On September 21 he said he would use “all weapons systems available” to defend the “territorial integrity” of Russia. In response Jake Sullivan, the U.S.  national security adviser, sternly warned Russia of “catastrophic consequences” if it used nuclear weapons.One option would be to pile more economic pressure on Russia, perhaps through secondary sanctions on those buying its oil and gas, with the hope of turning Mr Putin into even more of an international pariah. Another option would be for the West to help Ukraine fight in a nuclear battlefield, by providing advice, protective gear and decontamination equipment. It could also supply more advanced arms. At the other end of the scale, America, Britain or France could respond with a limited nuclear strike of their own.

The middle way…is the likeliest…deploying NATO troops to Ukraine, or carrying out direct strikes on Russian targets. The U.S. could…destroy the ports, air bases, or mobile missile launchers used in any Russian nuclear attack.

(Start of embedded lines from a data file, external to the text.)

(* ===== verification/Adapter.v ===== *)
(** * Adapter: from JSON requests to the runtime ([bindings/c/adapter.go])

    Parameters of statements, result rows and their size limit, the keys of
    duplicate columns, base64, and the DSN a host opens by itself. The decoder
    of requests and the encoder of rows, the SQLite connection and the runtime
    are parameters. *)

From S2P Require Import Prelude CStrings Errors Identity GoJson NodeAddon Handles.
From S2P Require Descriptors ManifestStore.
Import Descriptors(descriptorJSON, requestDescriptor, ddescriptor, context).

(** ** [base64.StdEncoding] *)

Definition b64_char (n : Z) : Ascii.ascii :=
  chr (if n <? 26 then 65 + n else if n <? 52 then 71 + n else if n <? 62 then n - 4
       else if n =? 62 then 43 else 47).
Definition b64_value (c : Ascii.ascii) : option Z :=
  let n := code c in
  if (65 <=? n) && (n <=? 90) then Some (n - 65)
  else if (97 <=? n) && (n <=? 122) then Some (n - 71)
  else if (48 <=? n) && (n <=? 57) then Some (n + 4)
  else if n =? 43 then Some 62 else if n =? 47 then Some 63 else None.
Definition equals : Ascii.ascii := chr 61.

Fixpoint EncodeToString (s : string) : string :=
  match s with
  | EmptyString => EmptyString
  | String a EmptyString =>
      let v := code a * 16 in
      String (b64_char (v / 64)) (String (b64_char (v mod 64)) (String equals (String equals EmptyString)))
  | String a (String b EmptyString) =>
      let v := (code a * 256 + code b) * 4 in
      String (b64_char (v / 4096)) (String (b64_char (v / 64 mod 64))
        (String (b64_char (v mod 64)) (String equals EmptyString)))
  | String a (String b (String c s)) =>
      let v := (code a * 256 + code b) * 256 + code c in
      String (b64_char (v / 262144)) (String (b64_char (v / 4096 mod 64))
        (String (b64_char (v / 64 mod 64)) (String (b64_char (v mod 64)) (EncodeToString s))))
  end.
Lemma OpenLTXFile_safe c l x y off sz s :
  safe (knows c) (OpenLTXFile c l x y off sz) s (fun r => rests_on c (MOpen l x y off sz) (AOpen r)).
Proof.
  unfold OpenLTXFile. destruct (files c) eqn:Hc; cbn; [|by intros [t|e]; cbn; rewrite ?Hc].
  intros [d|]; cbn; [apply read_rests_on; by left|].
  intros [d|e]; [|done]. apply safe_bind, keep_safe; [by left|]. apply read_rests_on. by left.
Qed.

Lemma program_safe c m s :
  safe (knows c) (program c m) s (rests_on c m).
Proof.
  destruct m; cbn [program]; apply safe_bind.
  - unfold LTXFiles, fetchListing. destruct (_ || _); cbn; [done|].
    intros [e|]; cbn; [intros now; destruct (_ <? _); cbn; [done|]|]; by intros [].
  - eapply safe_mono; [apply OpenLTXFile_safe|done].
  - unfold WriteLTXFile. cbn. intros []. destruct (files c); cbn [negb].
    + destruct r as [d|e]; [|done]. cbn. intros [] [info|e]; [|done].
      apply safe_bind, keep_safe; [by left|done].
    + cbn. destruct r; by intros [].
  - apply safe_bind. eapply safe_mono; [apply dropFiles_safe|]. by intros.
  - unfold DeleteAll. apply safe_bind. by destruct (files c).
  - done.
Qed.

(** The cache keeps to its limit and holds only files that were stored under
    that very key. *)
Record world_ok (lim : Z) (w : world) : Prop := {
  wk_cache : cache_ok (cache w);
  wk_limit : limit (cache w) = lim;
  wk_entries k d : entries (cache w) !! k = Some d -> (k, d) ∈ written w;
  wk_stored k o : stored w !! k = Some o -> (k, data o) ∈ written w;
}.

Lemma start_ok lim st : world_ok lim (start lim st).
Proof.
  split; cbn [start cache stored written newFileCache entries limit]; [apply new_ok|done| |].
  - by intros k d H%lookup_empty_Some.
  - intros k o Hk. apply list_elem_of_fmap. exists (k, o). split; [done|]. by apply elem_of_map_to_list.
Qed.

Lemma world_ok_cache lim w c : world_ok lim w -> cache_ok c -> limit c = lim ->
  (forall k d, entries c !! k = Some d -> (k, d) ∈ written w) -> world_ok lim (set_cache c w).
Proof. intros [_ _ _ Hs] Hc Hl He. by split. Qed.

Lemma world_ok_put lim w k d : world_ok lim w -> (k, d) ∈ written w ->
  world_ok lim (set_cache (put k d (cache w)) w).
Proof.
  intros Hw Hd. destruct (put_ok (cache w) k d (wk_cache _ _ Hw)) as [Hc Hl].
  apply world_ok_cache; [done..|by rewrite Hl, (wk_limit _ _ Hw)|].
  intros k' d' [H|[-> ->]]%put_entries; [by apply (wk_entries _ _ Hw)|done].
Qed.

Lemma world_ok_dropDB lim w db : world_ok lim w -> world_ok lim (set_cache (dropDB db (cache w)) w).
Proof.
  intros Hw. apply world_ok_cache; [done|by apply dropDB_loop_ok, Hw|by rewrite dropDB_limit, (wk_limit _ _ Hw)|].
  intros k d. rewrite dropDB_entries. case_match; [done|]. apply Hw.
Qed.

Lemma world_ok_store lim w k o : world_ok lim w -> world_ok lim (store_object k o w).
Proof.
  intros Hw. split; cbn [store_object cache stored written]; [apply Hw..| |].
  - intros k' d H. right. by apply (wk_entries _ _ Hw).
  - intros k' o' [[<- <-]|[_ H]]%lookup_insert_Some; [by left|right; by apply (wk_stored _ _ Hw)].
Qed.

Lemma world_ok_stored lim w m : world_ok lim w ->
  (forall k o, m !! k = Some o -> stored w !! k = Some o) -> world_ok lim (set_stored m w).
Proof.
  intros Hw Hm. split; cbn [set_stored cache stored written]; [apply Hw..|].
  intros k o H%Hm. by apply (wk_stored _ _ Hw).
Qed.

(** One step of a call keeps this, and what it learns was stored. *)
Lemma effect_ok lim c i (R : Set) (o : op R) w r w' (s s' : known) :
  effect (c_dbKey c) i o w r w' -> world_ok lim w -> s ⊆ written w ->
  knows c R o s r = Some s' -> world_ok lim w' /\ s' ⊆ written w' /\ written w ⊆ written w'.
Proof.
  intros He Hw Hs Hk. pose proof Hw as [Hc Hl Hent Hst]. destruct o; cbn in He, Hk.
  - apply pair_equal_spec in He as [-> ->]. rewrite get_data in Hk. injection Hk as <-. split_and!; [|set_unfold|done].
    + apply world_ok_cache; [done|by apply get_ok|by rewrite get_limit|by intros k' d; rewrite get_entries; apply Hent].
    + destruct (entries (cache w) !! k) as [d|] eqn:Hd; [|done].
      intros x [->|Hx]%elem_of_cons; [by apply Hent|by apply Hs].
  - case_bool_decide; [|done]. injection Hk as <-. subst w'.
    split_and!; [apply world_ok_put; auto|done..].
  - injection Hk as <-. subst w'. split_and!; [|done..].
    apply world_ok_cache; [done|by apply drop_ok|by rewrite drop_limit|].
    intros k' d. rewrite drop_entries. intros [_ H]%lookup_delete_Some. by apply Hent.
  - injection Hk as <-. subst w'. split_and!; [by apply world_ok_dropDB|done..].
  - injection Hk as <-. destruct He as [-> _]. done.
  - injection Hk as <-. destruct He as [now ->]. split; [by split|done].
  - injection Hk as <-. subst w'. split; [by split|done].
  - injection Hk as <-. subst w'. split; [by split|done].
  - injection Hk as <-. subst w'. done.
  - injection Hk as <-. destruct He as [-> _]. done.
  - destruct He as [-> Hr]. injection Hk as <-. split_and!; [done| |done].
    destruct r as [t|e]; [|done]. destruct Hr as (ob & Ho & Ht).
    destruct (Z.eqb_spec offset 0) as [->|]; [|done]. destruct (Z.eqb_spec size 0) as [->|]; [|done].
    apply slice_whole in Ht as ->; [|lia]. cbn [andb].
    intros x [->|Hx]%elem_of_cons; [by apply Hst|by apply Hs].
  - destruct r0 as [d|e].
    + cbn in Hk. injection Hk as <-. destruct r as [info|e].
      * destruct He as (ob & <- & _ & ->). split_and!; [by apply world_ok_store| |by right].
        cbn [written store_object]. set_solver.
      * destruct He as [->|(ob & _ & ->)]; [done|].
        split_and!; [by apply world_ok_store|cbn [written store_object]; set_solver|by right].
    + cbn in Hk. injection Hk as <-. destruct r; [done|]. by subst w'.
  - injection Hk as <-. destruct He as (m & -> & Hm & _). split; [by apply world_ok_stored|done].
  - injection Hk as <-. destruct He as (m & -> & Hm & _). split; [by apply world_ok_stored|done].
Qed.

Definition thread_ok (w : world) (th : thread) : Prop :=
  exists s : known, s ⊆ written w /\
    safe (knows (clients (t_client th))) (t_prog th) s (rests_on (clients (t_client th)) (t_method th)).

Definition sys_ok (lim : Z) (s : sys) : Prop :=
  world_ok lim (w_of s) /\ map_Forall (fun _ th => thread_ok (w_of s) th) (threads s).

Lemma thread_ok_mono w w' th : written w ⊆ written w' -> thread_ok w th -> thread_ok w' th.
Proof. intros Hw (s & Hs & Hp). exists s. split; [by etrans|done]. Qed.

Lemma threads_ok_world (w w' : world) (ts : gmap nat thread) : written w ⊆ written w' ->
  map_Forall (fun _ th => thread_ok w th) ts -> map_Forall (fun _ th => thread_ok w' th) ts.
Proof. intros Hw Hts t th Ht. by apply (thread_ok_mono w), (Hts t). Qed.

Lemma step_ok lim s s' : step s s' -> sys_ok lim s -> sys_ok lim s'.
Proof.
  intros Hstep [Hw Hts]. destruct Hstep as [s t i m _|s t i m R o k r w' Ht He|s k o|s k|s db];
    split; cbn [w_of threads]; try done.
  - apply map_Forall_insert_2; [|done]. refine (ex_intro _ [] (conj _ _)); [apply list_subseteq_nil|apply program_safe].
  - destruct (Hts t _ Ht) as (kn & Hkn & Hsafe). cbn [t_client t_method t_prog safe] in *.
    specialize (Hsafe r). destruct (knows (clients i) R o kn r) as [kn'|] eqn:Hk; [|done].
    by destruct (effect_ok lim _ _ _ _ _ _ _ _ _ He Hw Hkn Hk).
  - destruct (Hts t _ Ht) as (kn & Hkn & Hsafe). cbn [t_client t_method t_prog safe] in *.
    specialize (Hsafe r). destruct (knows (clients i) R o kn r) as [kn'|] eqn:Hk; [|done].
    destruct (effect_ok lim _ _ _ _ _ _ _ _ _ He Hw Hkn Hk) as (_ & Hkn' & Hwr).
    apply map_Forall_insert_2; [exact (ex_intro _ kn' (conj Hkn' Hsafe))|by apply (threads_ok_world (w_of s))].
  - by apply world_ok_store.
  - apply (threads_ok_world (w_of s)); [|done]. by right.
  - apply world_ok_stored; [done|]. by intros k' o [_ H]%lookup_delete_Some.
  - by apply world_ok_dropDB.
Qed.

Lemma reachable_ok lim st s : reachable lim st s -> sys_ok lim s.
Proof.
  intros Hr. assert (sys_ok lim (mkSys (start lim st) ∅)) as Hinit.
  { split; [apply start_ok|]. apply map_Forall_empty. }
  revert Hinit. induction Hr as [s|s s1 s' Hstep _ IH]; [done|]. intros Hok. by apply IH, (step_ok lim s).
Qed.
End Interleaved.

(** C28  Under any interleaving of calls, other processes and closings: the cache
    stays within its limit; a read through the cache yields the window of bytes
    that were once stored under exactly the key it names, of its own database;
    it panics only for a negative offset. If stored files never change, as LTX
    files are meant to, every read of a file in the store yields its window. *)
Theorem cached_reads (clients : nat -> cachingClient) (lim : Z) (st : gmap fileKey object) (s : sys)
    (Hr : reachable clients lim st s) :
  cache_ok (cache (w_of s)) /\ bytes (cache (w_of s)) <= Z.max 0 lim /\
  (forall t i l a b off sz r,
     threads s !! t = Some (mkThread i (MOpen l a b off sz) (Ret (AOpen r))) ->
     let k := keyOf (clients i) l a b in
     (r = None -> off < 0) /\
     forall bs, r = Some (Ok bs) -> files (clients i) = true ->
       (exists d, (k, d) ∈ written (w_of s) /\ sliceReader d off sz = Some bs) /\
       ((forall d d', (k, d) ∈ written (w_of s) -> (k, d') ∈ written (w_of s) -> d = d') ->
        forall o, stored (w_of s) !! k = Some o -> sliceReader (data o) off sz = Some bs)).
Proof.
  destruct (reachable_ok clients lim st s Hr) as [[Hc Hl Hent Hst] Hts]. split_and!; [done| |].
  - pose proof (bytes_bounded _ Hc). by rewrite <- Hl.
  - intros t i l a b off sz r Ht k. destruct (Hts t _ Ht) as (kn & Hkn & Hp).
    cbn [t_client t_method t_prog safe rests_on] in Hp. split; [by intros ->|].
    intros bs -> Hf. destruct (Hp Hf) as (d & Hd & Hs). apply Hkn in Hd. split; [by exists d|].
    intros Hone o Ho. by rewrite (Hone (data o) d (Hst _ _ Ho) Hd).
Qed.

(** ** A rewrite that loses to a read

    A read fetches the old bytes; a write of the same file drops the entry and
    stores the new ones; the read puts the old bytes; the write's own [put]
    finds an entry and keeps it. *)

Definition old_file : object := mkObject "old" 0 0.
Definition new_file : object := mkObject "new" 1 1.
Definition rewritten : fileKey := mkKey "" 0 1 1.
Lemma run_length_name n c r : c <> d -> run_length (name n +:+ String c r) = (n, String c r).
Proof.
  intros Hc. induction n as [|n IH].
  - change (run_length (String c r) = (0%nat, String c r)). cbn [run_length].
    by rewrite (proj2 (Ascii.eqb_neq c d) Hc).
  - change (run_length (String d (name n +:+ String c r)) = (S n, String c r)). cbn [run_length].
    by rewrite IH.
Qed.

Lemma run_length_end n : run_length (name n) = (n, "").
Proof. induction n as [|n IH]; [done|]. cbn. by rewrite IH. Qed.

Definition dash : Ascii.ascii := "-"%char.
Definition format (a b : Z) : string := name (Z.to_nat a) +:+ String dash (name (Z.to_nat b)).
Definition parse (s : string) : option (Z * Z) :=
  let '(a, r) := run_length s in
  match r with
  | String c r =>
      let '(b, e) := run_length r in
      if Ascii.eqb c dash && String.eqb e "" && (Z.of_nat a <? two64) && (Z.of_nat b <? two64)
      then Some (Z.of_nat a, Z.of_nat b) else None
  | EmptyString => None
  end.

Lemma parse_of_format a b : 0 <= a < two64 -> 0 <= b < two64 -> parse (format a b) = Some (a, b).
Proof.
  intros Ha Hb. unfold parse, format. rewrite run_length_name, run_length_end by done.
  rewrite !Z2Nat.id by lia. rewrite Ascii.eqb_refl, !(proj2 (Z.ltb_lt _ _)) by lia. done.
Qed.
(* ===== verification/Session.v ===== *)
(** * Session: the life of a session ([litestream/session.go])

    Opening a read or a write session, its flush barrier and its closing, as
    programs over the calls they make: the registration of the session's VFS
    with the wrapper, [database/sql], the captured VFS file, the write
    buffers. *)

From S2P Require Import Prelude Errors Prog.

(** ** Calls *)

Inductive op : Set -> Type :=
  | EnsureWriteVFS : op (option goerror)
  | EnsureBufferRoot : op (option goerror)
  | RegisterSession : op unit
  | UnregisterSession : op unit
  | SqlOpen : op (option goerror)
  | DbConn : op (bool * option goerror)         (* whether the wrapper captured the file *)
  | DbClose : op (option goerror)
  | ConnClose : op (option goerror)
  | WrapperFile : op (option goerror)           (* w.File *)
  | SetWriteEnabled (on : bool) : op (option goerror)
  | ForgetFile : op unit
  | DiscardBuffers : op (option goerror)
  | Callback : op (option goerror).             (* fn(conn) *)

Abbreviation P := (prog op).

(** ** [Session] *)

(** [writeVFS], [sessionVFS], [conn] and [db] are pointers: whether they are
    set. *)
Record session := mkSession {
  writeVFS : bool;
  sessionVFS : bool;
  conn : bool;
  db : bool;
  writeFile : bool;
  writeOn : bool;
  closed : bool;
}.

Definition wrap (msg : string) (e : goerror) : goerror := EWrapf ("litestream: " +:+ msg) e.

Definition unregisterIf (state : bool) : P unit :=
  if state then invoke UnregisterSession else mret tt.

(** [manifest] is [files != nil]. *)
Definition OpenReadWithManifest (manifest : bool) : P (res goerror session) :=
  (if manifest then invoke RegisterSession else mret tt);;
  err ← invoke SqlOpen;
  match err with
  | Some e => unregisterIf manifest;; mret (Err (wrap "open read" e))
  | None =>
      r ← invoke DbConn;
      match snd r with
      | Some e =>
          invoke DbClose;;
          unregisterIf manifest;;
          mret (Err (wrap "conn" e))
      | None => mret (Ok (mkSession false true true true false false false))
      end
  end.

Definition EnableWrite (s : session) : P (session * option goerror) :=
  err ← invoke WrapperFile;
  match err with
  | Some e => mret (s, Some e)
  | None =>
      err ← invoke (SetWriteEnabled true);
      match err with
      | Some e => mret (s, Some (wrap "enable write" e))
      | None => mret (mkSession (writeVFS s) (sessionVFS s) (conn s) (db s) true true (closed s), None)
      end
  end.

Definition OpenWriteWithManifest (manifest : bool) : P (res goerror session) :=
  err ← invoke EnsureWriteVFS;
  match err with
  | Some e => mret (Err e)
  | None =>
      err ← invoke EnsureBufferRoot;
      match err with
      | Some e => mret (Err e)
      | None =>
          (if manifest then invoke EnsureBufferRoot;; invoke RegisterSession else mret tt);;
          err ← invoke SqlOpen;
          match err with
          | Some e =>
              unregisterIf manifest;;
              invoke DiscardBuffers;;
              mret (Err (wrap "open write" e))
          | None =>
              r ← invoke DbConn;
              match snd r with
              | Some e =>
                  invoke DbClose;;
                  unregisterIf manifest;;
                  invoke DiscardBuffers;;
                  mret (Err (wrap "conn" e))
              | None =>
                  r ← EnableWrite (mkSession true true true true false false false);
                  match r with
                  | (s, None) => mret (Ok s)
                  | (_, Some e) =>
                      invoke ConnClose;;
                      invoke DbClose;;
                      unregisterIf manifest;;
                      invoke DiscardBuffers;;
                      mret (Err e)
                  end
              end
          end
      end
  end.

Definition DisableWrite (s : session) : P (session * option goerror) :=
  if negb (writeFile s) then mret (s, Some (EOther "litestream: write mode not enabled on this session")) else
  err ← invoke (SetWriteEnabled false);
  match err with
  | Some e => mret (s, Some (wrap "flush barrier failed" e))
  | None => mret (mkSession (writeVFS s) (sessionVFS s) (conn s) (db s) (writeFile s) false (closed s), None)
  end.

Definition Run (s : session) : P (option goerror) :=
  if closed s || negb (conn s) then mret (Some (EOther "litestream: session is closed"))
  else invoke Callback.

(** The errors [Close] joins. *)
Definition flush_skipped : goerror :=
  EOther "litestream: session closed with write mode still enabled (flush barrier skipped)".
Definition errs (e : option goerror) : list goerror := match e with Some e => [e] | None => [] end.

Definition Close (s : session) : P (session * list goerror) :=
  if closed s then mret (s, []) else
  e0 ← mret (M := P) (if writeOn s then [flush_skipped] else []);
  e1 ← (if conn s then e ← invoke ConnClose; mret (errs e) else mret []);
  e2 ← (if db s then e ← invoke DbClose; mret (errs e) else mret []);
  invoke ForgetFile;;
  e ← invoke DiscardBuffers;
  (if sessionVFS s then invoke UnregisterSession else mret tt);;
  mret (mkSession false false false false false (writeOn s) true, e0 ++ e1 ++ e2 ++ errs e).

(** ** A request's use of a session *)

Inductive use := UseRun | UseEnableWrite | UseDisableWrite.

Fixpoint uses (us : list use) (s : session) : P session :=
  match us with
  | [] => mret s
  | UseRun :: us => Run s;; uses us s
  | UseEnableWrite :: us => r ← EnableWrite s; uses us r.1
  | UseDisableWrite :: us => r ← DisableWrite s; uses us r.1
  end.

Definition open (write manifest : bool) : P (res goerror session) :=
  if write then OpenWriteWithManifest manifest else OpenReadWithManifest manifest.

(** ** Resources *)

(** What is held: the registration with the wrapper, the pool, the connection,
    the wrapper's reference to the captured file; and whether the file is in
    write mode. *)
Record held := mkHeld {
  registered : bool;
  pool : bool;
  connection : bool;
  captured : bool;
  dirty : bool;
}.
Definition nothing : held := mkHeld false false false false false.

(** A pool is closed once and after its connection; a connection is closed
    once; the callback and the write mode need the connection. Closing reports
    errors but releases. *)
Definition resources : monitor op held := fun R o h =>
  match o in op R return R -> option held with
  | RegisterSession => fun _ =>
      if registered h then None else Some (mkHeld true (pool h) (connection h) (captured h) (dirty h))
  | UnregisterSession => fun _ => Some (mkHeld false (pool h) (connection h) (captured h) (dirty h))
  | SqlOpen => fun r =>
      if pool h then None else
      Some (mkHeld (registered h) (bool_decide (r = None)) (connection h) (captured h) (dirty h))
  | DbConn => fun r =>
      if negb (pool h) || connection h then None else
      Some (mkHeld (registered h) (pool h) (bool_decide (r.2 = None)) (captured h || r.1) (dirty h))
  | DbClose => fun _ =>
      if negb (pool h) || connection h then None else
      Some (mkHeld (registered h) false (connection h) (captured h) (dirty h))
  | ConnClose => fun _ =>
      if negb (connection h) then None else
      Some (mkHeld (registered h) (pool h) false (captured h) (dirty h))
  | SetWriteEnabled on => fun r =>
      if negb (connection h) then None else
      Some (mkHeld (registered h) (pool h) (connection h) (captured h)
              (if bool_decide (r = None) then on else dirty h))
  | ForgetFile => fun _ => Some (mkHeld (registered h) (pool h) (connection h) false (dirty h))
  | Callback => fun _ => if negb (connection h) then None else Some h
  | EnsureWriteVFS | EnsureBufferRoot | WrapperFile | DiscardBuffers => fun _ => Some h
  end.

(** A session that is open holds its connection and its pool, and knows whether
    its file is in write mode. *)
Definition open_session (s : session) (h : held) : Prop :=
  closed s = false /\ conn s = true /\ db s = true /\ sessionVFS s = true /\
  pool h = true /\ connection h = true /\ writeOn s = dirty h.

(** ** Proofs *)

(** Run a program of known calls under the monitor: reveal each reply and split
    on it. *)
Ltac replies :=
  repeat first
    [ progress cbn
    | match goal with
      | |- forall _ : option goerror, _ => intros [?|]
      | |- forall _ : bool * option goerror, _ => intros [[|] [?|]]
      | |- forall _ : unit, _ => intros []
      end ].

Lemma open_safe write manifest :
  safe resources (open write manifest) nothing (fun r h =>
    match r with
    | Ok s => open_session s h /\ registered h = manifest /\ writeOn s = write /\ writeFile s = write
    | Err _ => registered h = false /\ pool h = false /\ connection h = false
    end).
Proof.
  destruct write, manifest; unfold open, OpenWriteWithManifest, OpenReadWithManifest, EnableWrite, unregisterIf;
    replies; done.
Qed.

Lemma EnableWrite_safe s h : open_session s h ->
  safe resources (EnableWrite s) h (fun r h' => open_session r.1 h' /\ registered h' = registered h).
Proof.
  intros (Hc & Hn & Hd & Hs & Hp & Hk & Hw). unfold EnableWrite. cbn. intros [e|]; [done|]. cbn. rewrite Hk. cbn.
  by intros [e|].
Qed.

Lemma DisableWrite_safe s h : open_session s h ->
  safe resources (DisableWrite s) h (fun r h' => open_session r.1 h' /\ registered h' = registered h).
Proof.
  intros (Hc & Hn & Hd & Hs & Hp & Hk & Hw). unfold DisableWrite. destruct (writeFile s); [|done]. cbn.
  rewrite Hk. cbn. by intros [e|].
Qed.

Lemma uses_safe us s h : open_session s h ->
  safe resources (uses us s) h (fun s' h' => open_session s' h' /\ registered h' = registered h).
Proof.
  revert s h. induction us as [|[] us IH]; intros s h Ho; cbn [uses]; [done| | |].
  - pose proof Ho as (Hc & Hn & _ & _ & _ & Hk & _). unfold Run. rewrite Hc, Hn. cbn. rewrite Hk. cbn.
    intros _. by apply IH.
  - apply safe_bind. eapply safe_mono; [by apply EnableWrite_safe|]. intros r h' [Ho' <-]. by apply IH.
  - apply safe_bind. eapply safe_mono; [by apply DisableWrite_safe|]. intros r h' [Ho' <-]. by apply IH.
Qed.

Lemma Close_safe s h : open_session s h ->
  safe resources (Close s) h (fun r h' =>
    h' = mkHeld false false false false (dirty h) /\
    closed r.1 = true /\ (dirty h = true -> flush_skipped ∈ r.2)).
Proof.
  intros (Hc & Hn & Hd & Hs & Hp & Hk & Hw). unfold Close. rewrite Hc, Hn, Hd, Hs. cbn. rewrite Hk. cbn.
  intros e1. rewrite Hp. cbn. intros e2 [] e3 []. split_and!; [done..|].
  intros Hdirty. rewrite Hw, Hdirty. by left.
Qed.

(** The whole life of a session. *)
Definition lifetime (write manifest : bool) (us : list use) : P (option (session * list goerror)) :=
  r ← open write manifest;
  match r with
  | Err _ => mret None
  | Ok s => s ← uses us s; r ← Close s; mret (Some r)
  end.

(** C21  Whatever its calls reply: an open that fails leaves no registration, no
    pool and no connection behind; after a session was opened, used in any way
    and closed, nothing of it is left, each resource was given back once, the
    connection before its pool, and nothing ran on a closed connection; if the
    file was still in write mode, the errors of [Close] say that the flush was
    skipped; closing again makes no call, and a callback after it is refused. *)
Theorem session_resources (write manifest : bool) (us : list use) :
  safe resources (lifetime write manifest us) nothing (fun r h =>
    match r with
    | None => registered h = false /\ pool h = false /\ connection h = false
    | Some (s, es) =>
        h = mkHeld false false false false (dirty h) /\
        (dirty h = true -> flush_skipped ∈ es) /\
        Close s = mret (s, []) /\ Run s = mret (Some (EOther "litestream: session is closed"))
    end).
Proof.
  unfold lifetime. apply safe_bind. eapply safe_mono; [apply open_safe|]. cbn beta.
  intros [s|e] h; [|done]. intros (Ho & _). apply safe_bind. eapply safe_mono; [by apply uses_safe|].
  cbn beta. intros s' h' [Ho' _]. apply safe_bind. eapply safe_mono; [by apply Close_safe|]. cbn beta.
  intros [s'' es] h'' (-> & Hc & Hf). cbn in *. split_and!; [done|done| |]; unfold Close, Run; by rewrite Hc.
Qed.

(** ** The file a failed open forgets to forget *)

Definition refuses_write : oracle op := fun R _ o =>
  match o in op R return R with
  | EnsureWriteVFS | EnsureBufferRoot | SqlOpen | DbClose | ConnClose | WrapperFile
  | DiscardBuffers | Callback => None
  | RegisterSession | UnregisterSession | ForgetFile => tt
  | DbConn => (true, None)
  | SetWriteEnabled on => if on then Some (EOther "conflict") else None
  end.

(** If the connection opens the file and write mode is then refused, the open
    fails and the wrapper keeps its reference to the file: only [Close] of a
    session takes it out, and there is no session. *)
Theorem failed_open_keeps_file (manifest : bool) :
  let '(r, calls) := exec refuses_write (OpenWriteWithManifest manifest) [] in
  is_ok r = false /\ captured <$> watch resources nothing calls = Some true.
Proof. by destruct manifest. Qed.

Ben Hodges, a retired general who once commanded American. ground forces in Europe, suggests sinking Russia’s Black Sea fleet, or destroying its bases in Crimea.

Farmers in Pakistan crushed by flooding and by capitalism
New York Times, 10/1–The young woman waded into the waist-deep flood water that covered her farmland, scouring shriveled stalks of cotton for the few surviving white blooms. But the farmworker — Barmeena, just 14 — had no choice. “It was our only source of livelihood…She is one of the millions of farmworkers whose fields were submerged by the record-shattering floods that have swept across Pakistan. In the hardest-hit regions, where the floods drowned entire villages, the authorities have warned that the floodwater may not fully recede for months.Still, wherever the water has receded even a bit, farm laborers are scrambling to salvage whatever they can from the battered remains of their cotton and rice harvests. It is desperate work. Many already owe hundreds or thousands of dollars to the landlords whose fields they cultivate each year, as part of a system that has long governed much of rural Pakistan.

But now, their summer harvests are in ruins. Unless the water recedes, they will not be able to plant the wheat they harvest each spring. Even if they can, the land is certain to produce less after being damaged by the floodwaters, from a cataclysmic combination of heavy glacier melt and record monsoon rains, which scientists say were both intensified by climate change.

“Our life goes like that — sinking into debt, not earning the money to pay it back, and then we do it again,” said Mairaj Meghwar, 40, a farmer who lives in the village of Lal Muhammad in Sindh Province, the region that sustained the most flood damage... “We are slaves, that is clear,” he said.